Ce n’est pas qu’un procès. Pétain accusé en 1945 c’est l’Histoire de France en marche. En signant Juger Pétain, Philippe Saada et Sébastien Vassant ont à la fois fait acte de mémoire et de journaliste, de chroniqueur, de transmission de témoignage. De 1944 à 1945 la France a vécu une période hors normes dont les séquelles sont toujours là. Reste à savoir comment sera reçu cet ouvrage dont le héros au sens littéraire est sûrement méconnu par les jeunes générations. D’où l’intérêt capital de cette piqure de rappel.
Il aurait pu rester à l’étranger le Maréchal. Il gênait en fait tout le monde en 1945. De Gaulle le premier. Après avoir pendant quatre ans représenté l’Etat Français et la collaboration avec l’Allemagne, le vieux monsieur se retrouvait devant la Haute Cour de Justice où on espérait bien lui faire un sort. Les journalistes sont sur les bancs, des purs, des durs , des grands noms Kessel, Camus, Mauriac. Et les avocats, les siens, qui en le défendant vont souvent se faire un nom en particulier Isorni. Sauf qu’après une unique déclaration le Maréchal Pétain, vainqueur de Verdun, va se taire jusqu’au verdict.

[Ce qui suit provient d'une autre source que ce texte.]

(** Nothing is written to a journal that is not there. *)
Lemma commit_gone mutate d r d' :
  gone d → durable_commit pid store mutate d = (r, d') → is_ok r = false ∧ gone d'.
Proof.
  intros [Hr Hn] E. unfold durable_commit in E. destruct (next ← mutate _; _) as [next|e];
    [|by injection E as <- <-].
  unfold store_replace, mbind, Fs_bind in E.
  destruct (load_with_identity store (du_world d)) as [rl w1] eqn:El.
  destruct (load_gone _ _ _ Hr Hn El) as (Hf & Hr1 & Hn1). destruct rl as [?|e]; [done|].
  by destruct e as [[]| | | | | | | | | |]; injection E as <- <-.
Qed.
Lemma gone_commit mutate : stays_gone (durable_commit pid store mutate).
Proof. intros d r d' Hg E. by destruct (commit_gone _ _ _ _ Hg E). Qed.
Lemma gone_remove_completed : stays_gone (remove_completed_file pid store).
Proof.
  intros d r d' [Hr Hn] E. unfold remove_completed_file, store_remove_completed, mbind, Fs_bind in E.
  destruct (load_with_identity store (du_world d)) as [rl w1] eqn:El.
  destruct (load_gone _ _ _ Hr Hn El) as (Hf & Hr1 & Hn1). destruct rl as [?|e]; [done|].
  by injection E as <- <-.
Qed.

Create HintDb gone.
#[local] Hint Resolve gone_bind gone_if gone_commit gone_remove_completed : gone.
#[local] Hint Extern 2 (stays_gone _) => by apply gone_pure : gone.

Lemma gone_compact : stays_gone (compact_removed pid store).
Proof. unfold compact_removed. auto 10 with gone. Qed.
Lemma gone_ensure_preparing : stays_gone (ensure_preparing pid store).
Proof. apply gone_bind; [auto with gone|]. intros j. destruct (hj_phase j); unfold commit_phase; auto with gone. Qed.
Lemma gone_expect id st : stays_gone (expect_state id st).
Proof. apply gone_pure, expect_state_pure. Qed.
#[local] Hint Resolve gone_compact gone_ensure_preparing gone_expect : gone.
Lemma gone_begin_cleaning : stays_gone (begin_cleaning pid store).
Proof. apply gone_bind; [auto with gone|]. intros j. destruct (hj_phase j); unfold commit_phase; auto with gone. Qed.
Lemma gone_mark_conflict : stays_gone (mark_conflict pid store).
Proof. apply gone_bind; [auto with gone|]. intros j. destruct (hj_phase j); unfold commit_phase; auto with gone. Qed.
Lemma gone_acknowledge_recovery id : stays_gone (acknowledge_recovery_step pid store id).
Proof. unfold acknowledge_recovery_step, commit_operation. auto 10 with gone. Qed.
Lemma gone_begin_add rs : stays_gone (begin_add_batch pid store rs).
Proof.
  unfold begin_add_batch. apply gone_if; [auto with gone|]. apply gone_bind; [auto with gone|]. intros j.
  apply gone_bind; [auto with gone|]. intros _. apply gone_bind; [auto with gone|]. intros j1.
  apply gone_bind; [|auto 10 with gone].
  destruct (preflight_add_batch rs j1) as [ids|[[]| | | | |]]; auto 10 with gone.
Qed.
#[local] Hint Resolve gone_begin_cleaning gone_mark_conflict gone_acknowledge_recovery gone_begin_add : gone.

Les témoins, ce sont les politiques de la IIIe République, ceux qui se sont pris une déculottée en 40. L’armistice, les lois juives, la poignée de main avec Hitler, Laval, la collaboration, la zone libre, les rafles, les résistants fusillés, la déportation, la facture est lourde. Et Vichy ? On n’a pas oublié. Pétain c’est une synthèse qui fait la gâteux mais savait. Blum à la barre. On se souvient de Travail, famille, patrie, de la Milice, de la LVF, de la torture par la police française qui rafle au Vel d’Hiv.
Il faudra bien juger, punir, même si on essaye de faire porter le chapeau à l’entourage. En n’oubliant pas qu’en 1940 il y a en France 40 millions de pétainistes. Et Darlan qui a tourné casaque ? Bon. L’affaire est entendue. La défense joue sur que faire d’autre que ce qu’a fait Pétain ? Préserver la France des doryphores, limiter les dégâts, et à quel prix, éviter que la France devienne la Pologne.
Pétain sera condamné par un jury d’anciens résistants. La politique reprend ses droits. Le verdict n’étonne personne, la mort mais la sentence ne sera pas appliquée. De Gaulle a préféré ne pas se mettre une partie de l’opinion contre lui. Les anciens poilus sont très divisés et puis on en est à l’unité nationale retrouvée. Pétain mourra en 1951 à 95 ans sur l’île d’Yeu.
Un très bon travail qui mérite une large diffusion. Sébastien Vassant qui a aussi travaillé sur le scénario avec Philippe Saada rend le récit clair par son trait et son découpage. On montre toutes les facettes d’un monde et d’une époque qui s’éloigne mais pèse encore lourd sur notre présent.